La démission donnée en raison d’une surcharge de travail est équivoque


A la une

Lorsqu’un salarié notifie à l’employeur une démission sans réserve, qui prend donc l’apparence d’une démission pure et simple, puis saisit la juridiction prud’homale d’une demande de requalification de la rupture du contrat de travail, le juge peut, sous certaines conditions, considérer que cette démission est équivoque. Cette dernière doit, dans ce cas, être requalifiée en prise d’acte de la rupture du contrat de travail et en produire les effets (arrêts du 9 mai 2007 n° 05-40.518, 05-41.324, 05-40.315 et 05-42.301 ; arrêt du 24 octobre 2012).

Pour qu’une démission soit considérée comme équivoque, le salarié doit apporter la preuve qu’un différend antérieur ou contemporain à la rupture l’opposait à son employeur (arrêt du 19 décembre 2007) et respecter un délai raisonnable entre la notification de la démission et sa contestation ultérieure (arrêt du 20 novembre 2019).

Un différend sur la charge de travail rend la démission équivoque

En l’espèce, un salarié travaillait depuis plus de 20 ans en tant qu’administrateur réseau. Son contrat de travail prévoyait que la rémunération convenue tenait compte de la nature des fonctions et des responsabilités qui lui étaient confiées et resterait indépendante du temps consacré de fait à l’exercice des fonctions. Il a démissionné puis saisi la juridiction prud’homale six mois plus tard afin que sa démission soit requalifiée en licenciement sans cause réelle et sérieuse.

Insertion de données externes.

(* ===== verification/KeySets.v ===== *)
(** * KeySets: the reconciliation as an operation on sets of keys

    Seen from far, [HandleModuleSync] makes one set equal to another: the
    keys of the module resources IAM lists and the keys of the modules of
    the CMDB.  [plan] is that specification, on finite sets: register the
    keys the CMDB has and IAM lacks, deregister the keys IAM has and the
    CMDB lacks; [carry] applies a plan.  A plan carried out leaves the
    keys of the CMDB ([carry_plan]), plans nothing twice
    ([plan_disjoint]) and is empty on equal sets ([plan_quiet]).

    The diff of the source computes this plan ([diff_refines_plan]), and
    a run whose mutations succeed carries it out ([sync_refines_carry]). *)

From stdpp Require Import gmap.
From S2P Require Import Prelude GoString Meta Codec Effects Handler.
From S2P Require Import Backend Steps DiffEngine HandlerSpec Mutations.
From S2P Require Import BackendLaws Convergence.

(** ** The specification *)

Record Plan := mkPlan {
  toAdd : gset string;
  toDrop : gset string;
}.

Definition plan (cmdb iam : gset string) : Plan :=
  {| toAdd := cmdb ∖ iam; toDrop := iam ∖ cmdb |}.

Definition carry (p : Plan) (iam : gset string) : gset string :=
  (iam ∪ toAdd p) ∖ toDrop p.

Lemma carry_plan cmdb iam : carry (plan cmdb iam) iam = cmdb.
Proof.
  apply set_eq. intros k. unfold carry, plan. simpl.
  destruct (decide (k ∈ iam)), (decide (k ∈ cmdb)); set_solver.
Qed.

Lemma plan_disjoint cmdb iam : toAdd (plan cmdb iam) ## toDrop (plan cmdb iam).
Proof. unfold plan. simpl. set_solver. Qed.

Lemma plan_quiet cmdb : plan cmdb cmdb = {| toAdd := ∅; toDrop := ∅ |}.
Proof. unfold plan. f_equal; set_solver. Qed.

(** ** The sets of a run *)

(** The keys IAM lists, and the keys of the modules the dry runs resolved. *)
Definition iamSet (realResources : list BackendResource) : gset string :=
  list_to_set (iamKeys realResources).

Definition cmdbSet (resolved : list Resolved) : gset string :=
  list_to_set (cmdbKeys resolved).

Lemma consistent_sets realResources resolved :
  consistent realResources resolved ↔ iamSet realResources = cmdbSet resolved.
Proof.
  unfold consistent, iamSet, cmdbSet. rewrite set_eq.
  by setoid_rewrite elem_of_list_to_set.
Qed.

Lemma cmdbSet_missing realResources resolved :
  cmdbSet (missingPairs realResources resolved)
  = cmdbSet resolved ∖ iamSet realResources.
Proof.
  apply set_eq. intros k. unfold cmdbSet, iamSet, cmdbKeys, missingPairs.
  rewrite elem_of_difference, !elem_of_list_to_set, !list_elem_of_fmap.
  setoid_rewrite list_elem_of_filter. naive_solver.
Qed.

Lemma iamSet_toDeregister realResources resolved :
  iamSet (toDeregister realResources resolved)
  = iamSet realResources ∖ cmdbSet resolved.
Proof.
  apply set_eq. intros k. unfold cmdbSet, iamSet, iamKeys, toDeregister.
  rewrite elem_of_difference, !elem_of_list_to_set, !list_elem_of_fmap.
  setoid_rewrite list_elem_of_filter. naive_solver.
Qed.

(** The diff loop of the source computes the plan: the pairs whose
    resources it collects in [needRegister] have the keys to add, the
    resources it collects for deregistration the keys to drop. *)
Theorem diff_refines_plan realResources resolved :
  (Z.of_nat (length resolved) < 2 ^ 63)%Z →
  let st := diffPure (initDiffState realResources) resolved in
  let p := plan (cmdbSet resolved) (iamSet realResources) in
  needRegister st = (missingPairs realResources resolved).*1 ∧
  cmdbSet (missingPairs realResources resolved) = toAdd p ∧
  iamSet (collectDeregister (iamResourceKeyMap st) realResources) = toDrop p.
Proof.
  intros Hlen. cbn zeta. split_and!.
  - apply diffPure_toRegister.
  - apply cmdbSet_missing.
  - rewrite diffPure_toDeregister by done. apply iamSet_toDeregister.
Qed.

(** ** A run carries out the plan *)

Section run.
Context {W : Type} `{!Collaborators W} `{!LawfulBackend W}.
Context (task : WorkRequest) (s : St W) (biz : BusinessSimplify).
Context (instances : list MapStr) (resultResources : list BackendResource).
Context (resolved : list Resolved) (s1 : St W).
Context (Hres : Resolves task s biz instances resultResources resolved s1).
Context (Hsome : resolved ≠ []).
Context (Hlen : (Z.of_nat (length instances) < 2 ^ 63)%Z).
Context (Hmut : mutationsSucceed (world s)
                  (toRegister (filter isModuleResource resultResources) resolved)
                  (lastScope zeroScope resolved)
                  (toDeregister (filter isModuleResource resultResources) resolved)).

(** The keys of the module resources IAM lists after the run are the keys
    it listed before with the plan carried out. *)
Theorem sync_refines_carry :
  let iam := iamSet (filter isModuleResource resultResources) in
  ∃ l', listing biz (world (HandleModuleSync task s).2) = inr l' ∧
    iamSet (filter isModuleResource l') = carry (plan (cmdbSet resolved) iam) iam.
Proof.
  cbn zeta. destruct (first_run_consistent _ _ _ _ _ _ _ Hres Hsome Hlen Hmut)
    as (l' & Hl' & Hcons).
  exists l'. split; [done|]. rewrite carry_plan. by apply consistent_sets.
Qed.

End run.

(** ** In the sample world *)

(** The sample run adds the key of "db" and drops the key of "cache". *)
Example sample_plan :
  cmdbKeys (missingPairs exReal exResolved)
  = [generateCMDBResourceKey (exEntity exModule2)] ∧
  iamKeys (toDeregister exReal exResolved)
  = [generateIAMResourceKey (exBackend exModule3)].
Proof. split; vm_compute; reflexivity. Qed.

La cour d’appel a jugé que sa démission était claire et non équivoque au motif que la surcharge de travail invoquée, qui existait depuis de nombreuses années, ne constituait pas une circonstance contemporaine et déterminante de la démission rendant impossible la poursuite du contrat de travail.

Dans un arrêt du 13 novembre 2025, la Cour de cassation casse l’arrêt de la cour d’appel en s’appuyant sur les constats opérés par les juges du fond et dont ils auraient dû déduire l’existence d’un différend rendant la démission équivoque.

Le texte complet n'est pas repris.